_ENTRIES PROVIDED_

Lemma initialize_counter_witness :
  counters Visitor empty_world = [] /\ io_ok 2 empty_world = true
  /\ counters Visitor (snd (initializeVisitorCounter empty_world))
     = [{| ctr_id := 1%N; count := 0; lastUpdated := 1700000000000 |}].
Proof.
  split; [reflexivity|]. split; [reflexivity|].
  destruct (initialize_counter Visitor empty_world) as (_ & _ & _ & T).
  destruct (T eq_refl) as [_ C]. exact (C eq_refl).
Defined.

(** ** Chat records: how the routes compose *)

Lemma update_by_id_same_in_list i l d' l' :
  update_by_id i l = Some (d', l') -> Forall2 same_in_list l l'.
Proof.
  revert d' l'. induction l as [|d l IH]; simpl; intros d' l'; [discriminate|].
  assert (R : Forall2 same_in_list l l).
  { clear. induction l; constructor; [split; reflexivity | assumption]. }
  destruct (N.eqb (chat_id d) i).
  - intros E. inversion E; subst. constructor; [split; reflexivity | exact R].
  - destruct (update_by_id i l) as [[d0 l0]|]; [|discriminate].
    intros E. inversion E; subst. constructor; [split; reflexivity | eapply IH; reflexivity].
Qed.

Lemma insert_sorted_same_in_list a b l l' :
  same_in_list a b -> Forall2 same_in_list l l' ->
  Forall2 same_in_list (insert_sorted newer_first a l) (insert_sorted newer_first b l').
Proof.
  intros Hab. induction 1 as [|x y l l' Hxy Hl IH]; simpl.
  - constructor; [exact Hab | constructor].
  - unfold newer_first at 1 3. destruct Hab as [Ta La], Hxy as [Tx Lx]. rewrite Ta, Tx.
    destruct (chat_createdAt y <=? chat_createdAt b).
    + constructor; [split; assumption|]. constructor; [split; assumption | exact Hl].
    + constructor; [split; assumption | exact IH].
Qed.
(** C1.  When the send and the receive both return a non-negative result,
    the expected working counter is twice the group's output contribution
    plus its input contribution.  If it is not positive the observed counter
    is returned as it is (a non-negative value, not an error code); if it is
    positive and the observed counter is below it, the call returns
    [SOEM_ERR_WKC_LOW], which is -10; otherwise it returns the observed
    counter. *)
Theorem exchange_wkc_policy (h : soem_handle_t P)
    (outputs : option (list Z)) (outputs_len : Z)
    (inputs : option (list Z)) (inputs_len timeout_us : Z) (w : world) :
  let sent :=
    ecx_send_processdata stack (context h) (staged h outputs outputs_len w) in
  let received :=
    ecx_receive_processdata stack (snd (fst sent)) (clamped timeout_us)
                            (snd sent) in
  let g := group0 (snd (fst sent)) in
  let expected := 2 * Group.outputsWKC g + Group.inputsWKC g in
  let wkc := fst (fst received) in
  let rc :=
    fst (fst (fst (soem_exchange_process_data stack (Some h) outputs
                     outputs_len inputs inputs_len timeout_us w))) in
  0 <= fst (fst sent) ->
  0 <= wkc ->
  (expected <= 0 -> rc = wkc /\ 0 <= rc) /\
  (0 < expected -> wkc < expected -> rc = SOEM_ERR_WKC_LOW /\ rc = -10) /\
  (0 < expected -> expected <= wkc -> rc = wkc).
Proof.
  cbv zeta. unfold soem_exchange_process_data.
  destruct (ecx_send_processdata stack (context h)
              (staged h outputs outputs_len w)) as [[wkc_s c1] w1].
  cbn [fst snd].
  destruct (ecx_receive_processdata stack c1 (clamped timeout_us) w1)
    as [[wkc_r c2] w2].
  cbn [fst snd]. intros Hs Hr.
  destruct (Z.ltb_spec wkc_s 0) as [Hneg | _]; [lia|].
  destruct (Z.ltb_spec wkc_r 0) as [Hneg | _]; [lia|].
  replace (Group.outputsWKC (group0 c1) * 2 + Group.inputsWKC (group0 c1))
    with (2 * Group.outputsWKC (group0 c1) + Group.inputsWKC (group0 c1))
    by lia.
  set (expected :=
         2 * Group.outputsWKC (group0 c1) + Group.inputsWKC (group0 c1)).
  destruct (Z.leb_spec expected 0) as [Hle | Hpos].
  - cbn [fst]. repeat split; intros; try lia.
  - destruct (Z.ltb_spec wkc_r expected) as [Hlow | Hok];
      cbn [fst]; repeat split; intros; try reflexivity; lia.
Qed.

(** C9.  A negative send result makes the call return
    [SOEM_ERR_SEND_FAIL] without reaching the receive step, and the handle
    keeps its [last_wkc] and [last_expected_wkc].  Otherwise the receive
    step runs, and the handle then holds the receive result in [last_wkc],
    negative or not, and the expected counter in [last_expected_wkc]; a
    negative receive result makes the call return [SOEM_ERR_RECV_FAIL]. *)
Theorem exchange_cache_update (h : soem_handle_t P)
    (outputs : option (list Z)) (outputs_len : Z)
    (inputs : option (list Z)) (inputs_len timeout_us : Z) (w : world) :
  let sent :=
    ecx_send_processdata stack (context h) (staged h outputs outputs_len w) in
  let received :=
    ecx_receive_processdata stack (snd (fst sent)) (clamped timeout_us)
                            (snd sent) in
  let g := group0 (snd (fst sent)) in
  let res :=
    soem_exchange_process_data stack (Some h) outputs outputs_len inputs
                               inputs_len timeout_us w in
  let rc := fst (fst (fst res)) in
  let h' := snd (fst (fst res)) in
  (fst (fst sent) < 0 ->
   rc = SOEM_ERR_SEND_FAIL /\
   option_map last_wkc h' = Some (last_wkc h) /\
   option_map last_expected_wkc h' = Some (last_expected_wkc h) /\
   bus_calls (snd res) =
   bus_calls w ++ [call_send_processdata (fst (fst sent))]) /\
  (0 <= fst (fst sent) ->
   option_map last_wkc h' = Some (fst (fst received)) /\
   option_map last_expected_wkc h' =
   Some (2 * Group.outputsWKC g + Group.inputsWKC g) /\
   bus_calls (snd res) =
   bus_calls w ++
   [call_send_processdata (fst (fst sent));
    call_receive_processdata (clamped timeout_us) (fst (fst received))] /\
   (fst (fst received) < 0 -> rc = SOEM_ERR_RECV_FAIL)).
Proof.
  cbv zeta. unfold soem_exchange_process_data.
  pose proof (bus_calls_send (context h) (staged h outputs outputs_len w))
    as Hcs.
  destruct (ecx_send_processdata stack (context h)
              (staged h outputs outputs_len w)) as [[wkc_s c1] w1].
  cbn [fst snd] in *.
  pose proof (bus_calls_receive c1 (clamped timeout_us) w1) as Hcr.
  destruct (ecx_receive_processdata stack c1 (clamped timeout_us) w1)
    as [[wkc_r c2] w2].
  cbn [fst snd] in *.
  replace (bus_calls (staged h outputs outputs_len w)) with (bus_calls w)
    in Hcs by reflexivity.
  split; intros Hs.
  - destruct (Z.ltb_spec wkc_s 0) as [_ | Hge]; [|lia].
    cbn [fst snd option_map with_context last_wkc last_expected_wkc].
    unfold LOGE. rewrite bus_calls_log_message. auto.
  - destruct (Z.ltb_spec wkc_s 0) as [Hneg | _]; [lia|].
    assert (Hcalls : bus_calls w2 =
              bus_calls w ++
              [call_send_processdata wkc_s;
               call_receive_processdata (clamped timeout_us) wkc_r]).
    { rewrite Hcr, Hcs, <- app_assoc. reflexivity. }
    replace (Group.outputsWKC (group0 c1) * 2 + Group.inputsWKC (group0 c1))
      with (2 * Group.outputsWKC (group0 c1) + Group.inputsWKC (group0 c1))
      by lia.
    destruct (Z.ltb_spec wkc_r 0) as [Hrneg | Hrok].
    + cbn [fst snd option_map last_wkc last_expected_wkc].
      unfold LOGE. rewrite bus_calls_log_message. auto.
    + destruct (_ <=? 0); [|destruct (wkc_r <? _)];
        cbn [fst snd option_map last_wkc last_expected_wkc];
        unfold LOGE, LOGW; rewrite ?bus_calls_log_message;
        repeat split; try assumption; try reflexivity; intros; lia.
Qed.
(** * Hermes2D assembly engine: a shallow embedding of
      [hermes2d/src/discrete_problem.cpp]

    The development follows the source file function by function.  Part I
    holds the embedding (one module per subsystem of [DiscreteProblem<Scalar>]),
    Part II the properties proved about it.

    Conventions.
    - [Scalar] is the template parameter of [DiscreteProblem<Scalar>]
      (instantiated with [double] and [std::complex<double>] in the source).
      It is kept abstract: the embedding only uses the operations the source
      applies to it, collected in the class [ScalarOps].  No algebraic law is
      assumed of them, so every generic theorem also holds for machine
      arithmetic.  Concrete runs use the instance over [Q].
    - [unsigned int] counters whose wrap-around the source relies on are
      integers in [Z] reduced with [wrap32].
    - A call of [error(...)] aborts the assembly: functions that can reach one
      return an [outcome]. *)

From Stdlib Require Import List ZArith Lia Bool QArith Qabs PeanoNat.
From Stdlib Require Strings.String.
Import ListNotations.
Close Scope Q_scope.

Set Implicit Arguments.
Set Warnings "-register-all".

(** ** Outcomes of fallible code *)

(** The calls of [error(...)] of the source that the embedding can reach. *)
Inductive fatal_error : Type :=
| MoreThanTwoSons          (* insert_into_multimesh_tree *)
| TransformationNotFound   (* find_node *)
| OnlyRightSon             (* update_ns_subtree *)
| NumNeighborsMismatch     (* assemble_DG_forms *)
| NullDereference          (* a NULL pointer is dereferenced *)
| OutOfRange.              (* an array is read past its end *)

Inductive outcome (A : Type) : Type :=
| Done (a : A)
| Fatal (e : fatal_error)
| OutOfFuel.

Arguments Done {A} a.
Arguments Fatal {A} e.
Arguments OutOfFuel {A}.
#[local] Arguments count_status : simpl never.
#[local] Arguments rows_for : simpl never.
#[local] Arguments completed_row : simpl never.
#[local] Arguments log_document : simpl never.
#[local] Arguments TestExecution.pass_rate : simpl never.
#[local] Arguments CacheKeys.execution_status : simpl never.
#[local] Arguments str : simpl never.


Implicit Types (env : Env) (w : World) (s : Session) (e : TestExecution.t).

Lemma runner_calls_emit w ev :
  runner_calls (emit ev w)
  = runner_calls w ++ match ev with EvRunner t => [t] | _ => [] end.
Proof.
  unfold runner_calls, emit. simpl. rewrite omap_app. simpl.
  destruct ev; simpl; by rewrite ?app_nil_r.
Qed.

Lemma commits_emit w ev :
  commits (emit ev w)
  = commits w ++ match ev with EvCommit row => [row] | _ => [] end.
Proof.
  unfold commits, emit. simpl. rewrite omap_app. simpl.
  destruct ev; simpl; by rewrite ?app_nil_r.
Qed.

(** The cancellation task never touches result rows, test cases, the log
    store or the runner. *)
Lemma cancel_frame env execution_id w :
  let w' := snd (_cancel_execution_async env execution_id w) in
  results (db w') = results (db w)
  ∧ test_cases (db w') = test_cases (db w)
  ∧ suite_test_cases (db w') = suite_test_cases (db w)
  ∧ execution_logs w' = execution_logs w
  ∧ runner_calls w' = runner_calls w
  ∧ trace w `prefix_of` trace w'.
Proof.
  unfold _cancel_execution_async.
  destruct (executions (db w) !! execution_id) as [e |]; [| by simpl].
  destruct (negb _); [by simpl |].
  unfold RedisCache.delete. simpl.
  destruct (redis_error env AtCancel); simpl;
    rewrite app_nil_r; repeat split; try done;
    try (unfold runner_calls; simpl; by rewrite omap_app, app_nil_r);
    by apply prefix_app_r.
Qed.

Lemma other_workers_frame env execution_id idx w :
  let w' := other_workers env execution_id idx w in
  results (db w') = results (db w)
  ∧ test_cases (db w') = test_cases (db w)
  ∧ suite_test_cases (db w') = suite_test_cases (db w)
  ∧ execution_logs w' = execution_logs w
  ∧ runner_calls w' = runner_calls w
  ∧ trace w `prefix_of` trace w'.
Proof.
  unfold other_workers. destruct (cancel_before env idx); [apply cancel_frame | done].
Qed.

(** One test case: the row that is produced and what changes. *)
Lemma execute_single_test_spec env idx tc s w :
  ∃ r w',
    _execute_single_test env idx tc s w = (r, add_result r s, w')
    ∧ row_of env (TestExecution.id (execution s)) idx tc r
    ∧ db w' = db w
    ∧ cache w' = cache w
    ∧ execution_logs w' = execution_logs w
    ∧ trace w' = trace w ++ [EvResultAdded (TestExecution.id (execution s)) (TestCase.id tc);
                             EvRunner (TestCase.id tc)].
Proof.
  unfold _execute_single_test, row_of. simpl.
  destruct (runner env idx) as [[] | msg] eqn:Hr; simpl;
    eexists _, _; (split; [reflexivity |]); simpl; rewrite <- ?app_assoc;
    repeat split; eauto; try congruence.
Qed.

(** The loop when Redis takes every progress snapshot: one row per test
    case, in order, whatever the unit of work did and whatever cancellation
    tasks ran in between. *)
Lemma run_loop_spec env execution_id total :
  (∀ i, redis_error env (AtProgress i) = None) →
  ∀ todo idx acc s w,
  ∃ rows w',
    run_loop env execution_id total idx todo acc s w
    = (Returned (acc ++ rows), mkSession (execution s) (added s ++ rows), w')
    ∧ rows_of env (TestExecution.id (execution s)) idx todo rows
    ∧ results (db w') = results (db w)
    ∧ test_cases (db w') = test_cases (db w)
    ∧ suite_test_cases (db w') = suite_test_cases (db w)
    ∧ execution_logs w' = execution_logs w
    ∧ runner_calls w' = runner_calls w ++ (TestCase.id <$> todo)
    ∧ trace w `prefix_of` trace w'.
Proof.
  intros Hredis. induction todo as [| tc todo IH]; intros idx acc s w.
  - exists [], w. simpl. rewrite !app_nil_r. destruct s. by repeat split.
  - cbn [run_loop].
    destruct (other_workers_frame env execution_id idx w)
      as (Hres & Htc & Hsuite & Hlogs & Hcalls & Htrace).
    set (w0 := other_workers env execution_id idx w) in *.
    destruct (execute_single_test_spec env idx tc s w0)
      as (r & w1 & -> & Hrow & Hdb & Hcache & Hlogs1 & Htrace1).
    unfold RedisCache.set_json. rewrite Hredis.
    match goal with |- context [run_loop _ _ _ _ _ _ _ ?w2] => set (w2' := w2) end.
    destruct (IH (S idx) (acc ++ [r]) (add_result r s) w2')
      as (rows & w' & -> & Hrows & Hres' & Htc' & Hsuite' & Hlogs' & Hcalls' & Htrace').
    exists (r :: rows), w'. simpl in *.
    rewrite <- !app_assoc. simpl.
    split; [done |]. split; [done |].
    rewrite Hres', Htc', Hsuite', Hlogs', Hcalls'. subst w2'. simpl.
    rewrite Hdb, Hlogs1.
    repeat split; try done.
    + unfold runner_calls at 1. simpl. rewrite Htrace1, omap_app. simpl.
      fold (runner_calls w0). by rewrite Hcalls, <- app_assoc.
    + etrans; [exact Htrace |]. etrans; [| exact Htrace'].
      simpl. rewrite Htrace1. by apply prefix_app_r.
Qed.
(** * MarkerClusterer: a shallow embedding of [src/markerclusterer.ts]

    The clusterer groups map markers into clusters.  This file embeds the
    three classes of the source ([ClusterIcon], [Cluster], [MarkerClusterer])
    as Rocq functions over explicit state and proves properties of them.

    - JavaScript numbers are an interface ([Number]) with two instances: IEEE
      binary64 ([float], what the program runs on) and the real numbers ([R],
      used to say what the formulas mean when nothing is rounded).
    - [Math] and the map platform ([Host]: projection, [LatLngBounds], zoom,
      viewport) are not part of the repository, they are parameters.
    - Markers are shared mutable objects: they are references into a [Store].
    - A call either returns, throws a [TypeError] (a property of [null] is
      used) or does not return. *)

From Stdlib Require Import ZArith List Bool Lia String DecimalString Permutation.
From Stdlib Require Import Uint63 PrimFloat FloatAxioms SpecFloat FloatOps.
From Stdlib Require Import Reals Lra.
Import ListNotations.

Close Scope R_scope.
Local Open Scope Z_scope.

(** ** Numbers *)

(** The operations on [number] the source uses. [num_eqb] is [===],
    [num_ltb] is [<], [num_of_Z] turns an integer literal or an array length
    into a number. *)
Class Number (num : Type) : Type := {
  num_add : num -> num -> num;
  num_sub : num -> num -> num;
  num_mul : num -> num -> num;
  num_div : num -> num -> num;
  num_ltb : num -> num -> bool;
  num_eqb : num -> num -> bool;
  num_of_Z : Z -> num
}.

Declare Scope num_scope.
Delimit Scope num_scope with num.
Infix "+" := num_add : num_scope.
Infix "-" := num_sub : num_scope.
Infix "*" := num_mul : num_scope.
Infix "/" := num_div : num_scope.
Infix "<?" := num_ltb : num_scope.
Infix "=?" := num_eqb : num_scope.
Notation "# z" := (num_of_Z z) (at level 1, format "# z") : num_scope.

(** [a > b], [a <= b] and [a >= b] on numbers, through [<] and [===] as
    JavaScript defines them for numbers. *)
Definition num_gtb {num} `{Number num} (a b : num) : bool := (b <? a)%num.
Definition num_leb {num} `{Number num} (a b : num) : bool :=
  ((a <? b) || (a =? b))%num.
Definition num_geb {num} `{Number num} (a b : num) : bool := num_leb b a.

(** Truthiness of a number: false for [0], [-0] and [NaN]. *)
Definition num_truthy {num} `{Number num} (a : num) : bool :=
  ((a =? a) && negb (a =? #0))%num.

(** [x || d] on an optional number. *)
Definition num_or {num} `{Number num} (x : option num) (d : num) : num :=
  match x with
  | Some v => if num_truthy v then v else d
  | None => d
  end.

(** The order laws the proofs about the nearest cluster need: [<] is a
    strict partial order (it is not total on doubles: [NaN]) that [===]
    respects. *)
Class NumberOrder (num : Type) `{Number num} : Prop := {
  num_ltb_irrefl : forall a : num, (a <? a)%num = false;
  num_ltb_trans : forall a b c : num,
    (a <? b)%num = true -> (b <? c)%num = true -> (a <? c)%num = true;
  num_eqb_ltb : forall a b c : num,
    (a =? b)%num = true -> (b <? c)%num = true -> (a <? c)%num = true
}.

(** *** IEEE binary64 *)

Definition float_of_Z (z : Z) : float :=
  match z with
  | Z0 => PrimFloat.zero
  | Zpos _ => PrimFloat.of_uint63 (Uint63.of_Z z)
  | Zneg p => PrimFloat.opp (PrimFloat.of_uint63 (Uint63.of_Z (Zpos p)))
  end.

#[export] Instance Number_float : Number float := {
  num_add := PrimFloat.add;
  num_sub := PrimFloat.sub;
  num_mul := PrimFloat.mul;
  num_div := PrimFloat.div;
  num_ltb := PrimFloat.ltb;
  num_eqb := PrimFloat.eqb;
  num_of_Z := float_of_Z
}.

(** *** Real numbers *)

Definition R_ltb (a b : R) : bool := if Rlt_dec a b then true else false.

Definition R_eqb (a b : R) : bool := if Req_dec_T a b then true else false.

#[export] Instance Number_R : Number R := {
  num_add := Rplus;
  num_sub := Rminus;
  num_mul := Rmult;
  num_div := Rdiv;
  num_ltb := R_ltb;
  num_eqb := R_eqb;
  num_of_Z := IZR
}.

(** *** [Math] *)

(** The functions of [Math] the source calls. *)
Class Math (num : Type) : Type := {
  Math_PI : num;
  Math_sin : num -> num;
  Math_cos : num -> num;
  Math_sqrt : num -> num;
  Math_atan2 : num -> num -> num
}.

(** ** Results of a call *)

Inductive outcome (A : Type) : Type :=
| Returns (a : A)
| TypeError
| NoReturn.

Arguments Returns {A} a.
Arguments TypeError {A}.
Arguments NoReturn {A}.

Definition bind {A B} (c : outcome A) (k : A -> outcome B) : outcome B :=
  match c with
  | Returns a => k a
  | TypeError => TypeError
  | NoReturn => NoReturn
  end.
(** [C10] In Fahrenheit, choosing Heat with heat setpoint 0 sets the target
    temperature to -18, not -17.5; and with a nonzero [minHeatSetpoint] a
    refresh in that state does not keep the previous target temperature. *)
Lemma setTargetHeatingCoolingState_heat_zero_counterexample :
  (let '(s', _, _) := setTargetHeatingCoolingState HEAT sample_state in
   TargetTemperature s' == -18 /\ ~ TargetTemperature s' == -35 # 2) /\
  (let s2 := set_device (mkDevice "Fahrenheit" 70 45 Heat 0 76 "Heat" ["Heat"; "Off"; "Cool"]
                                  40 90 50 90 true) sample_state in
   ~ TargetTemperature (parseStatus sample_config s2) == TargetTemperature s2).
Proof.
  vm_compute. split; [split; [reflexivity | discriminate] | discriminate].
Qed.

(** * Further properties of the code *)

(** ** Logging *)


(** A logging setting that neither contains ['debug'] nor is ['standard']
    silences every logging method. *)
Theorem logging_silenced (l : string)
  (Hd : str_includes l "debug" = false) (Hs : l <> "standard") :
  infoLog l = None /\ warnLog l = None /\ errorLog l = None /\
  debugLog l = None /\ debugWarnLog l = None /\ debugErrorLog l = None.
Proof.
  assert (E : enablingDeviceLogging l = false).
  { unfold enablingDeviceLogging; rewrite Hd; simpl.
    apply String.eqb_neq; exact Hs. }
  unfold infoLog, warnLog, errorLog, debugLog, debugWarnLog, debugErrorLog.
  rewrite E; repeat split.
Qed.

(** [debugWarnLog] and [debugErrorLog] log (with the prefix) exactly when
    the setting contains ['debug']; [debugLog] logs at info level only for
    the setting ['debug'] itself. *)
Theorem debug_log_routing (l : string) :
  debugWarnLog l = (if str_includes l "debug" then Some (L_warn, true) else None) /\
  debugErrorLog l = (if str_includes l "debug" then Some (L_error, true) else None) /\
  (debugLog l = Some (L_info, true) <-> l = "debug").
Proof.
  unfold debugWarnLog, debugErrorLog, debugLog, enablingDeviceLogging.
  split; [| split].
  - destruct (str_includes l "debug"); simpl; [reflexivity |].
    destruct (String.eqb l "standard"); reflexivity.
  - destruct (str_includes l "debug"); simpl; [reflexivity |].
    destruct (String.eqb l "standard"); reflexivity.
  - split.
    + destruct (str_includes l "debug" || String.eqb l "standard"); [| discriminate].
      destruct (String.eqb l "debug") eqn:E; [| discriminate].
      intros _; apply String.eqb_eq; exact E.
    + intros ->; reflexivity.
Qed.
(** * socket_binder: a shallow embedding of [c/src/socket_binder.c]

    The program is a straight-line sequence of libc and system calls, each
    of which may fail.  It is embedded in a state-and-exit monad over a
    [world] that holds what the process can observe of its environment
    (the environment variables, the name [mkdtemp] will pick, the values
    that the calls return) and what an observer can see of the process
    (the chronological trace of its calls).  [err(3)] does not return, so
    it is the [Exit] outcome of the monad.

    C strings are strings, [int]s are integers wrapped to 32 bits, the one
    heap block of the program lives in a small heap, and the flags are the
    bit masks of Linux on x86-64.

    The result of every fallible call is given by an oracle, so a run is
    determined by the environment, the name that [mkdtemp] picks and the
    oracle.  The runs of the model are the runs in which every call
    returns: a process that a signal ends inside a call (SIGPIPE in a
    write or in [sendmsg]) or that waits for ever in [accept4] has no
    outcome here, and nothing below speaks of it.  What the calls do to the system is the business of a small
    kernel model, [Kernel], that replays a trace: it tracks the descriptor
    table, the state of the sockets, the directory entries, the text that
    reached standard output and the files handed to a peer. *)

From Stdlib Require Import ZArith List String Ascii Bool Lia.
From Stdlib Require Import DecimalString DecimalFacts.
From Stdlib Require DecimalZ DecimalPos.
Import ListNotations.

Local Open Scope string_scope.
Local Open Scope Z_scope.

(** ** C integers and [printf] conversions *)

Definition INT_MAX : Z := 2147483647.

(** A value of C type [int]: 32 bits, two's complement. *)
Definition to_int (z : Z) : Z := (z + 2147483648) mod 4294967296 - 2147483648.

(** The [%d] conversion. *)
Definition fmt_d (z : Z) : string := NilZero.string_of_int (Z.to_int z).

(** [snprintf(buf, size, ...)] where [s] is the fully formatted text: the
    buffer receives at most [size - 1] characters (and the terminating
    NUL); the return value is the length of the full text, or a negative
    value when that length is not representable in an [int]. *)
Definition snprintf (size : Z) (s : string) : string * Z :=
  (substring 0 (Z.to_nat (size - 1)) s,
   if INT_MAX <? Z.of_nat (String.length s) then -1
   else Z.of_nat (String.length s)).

_INSTRUCTIONS TO FOLLOW_
Reproduce every line of the listing above in which the string "contains" appears.

_OUTPUT_
(** A logging setting that neither contains ['debug'] nor is ['standard']
    the setting contains ['debug']; [debugLog] logs at info level only for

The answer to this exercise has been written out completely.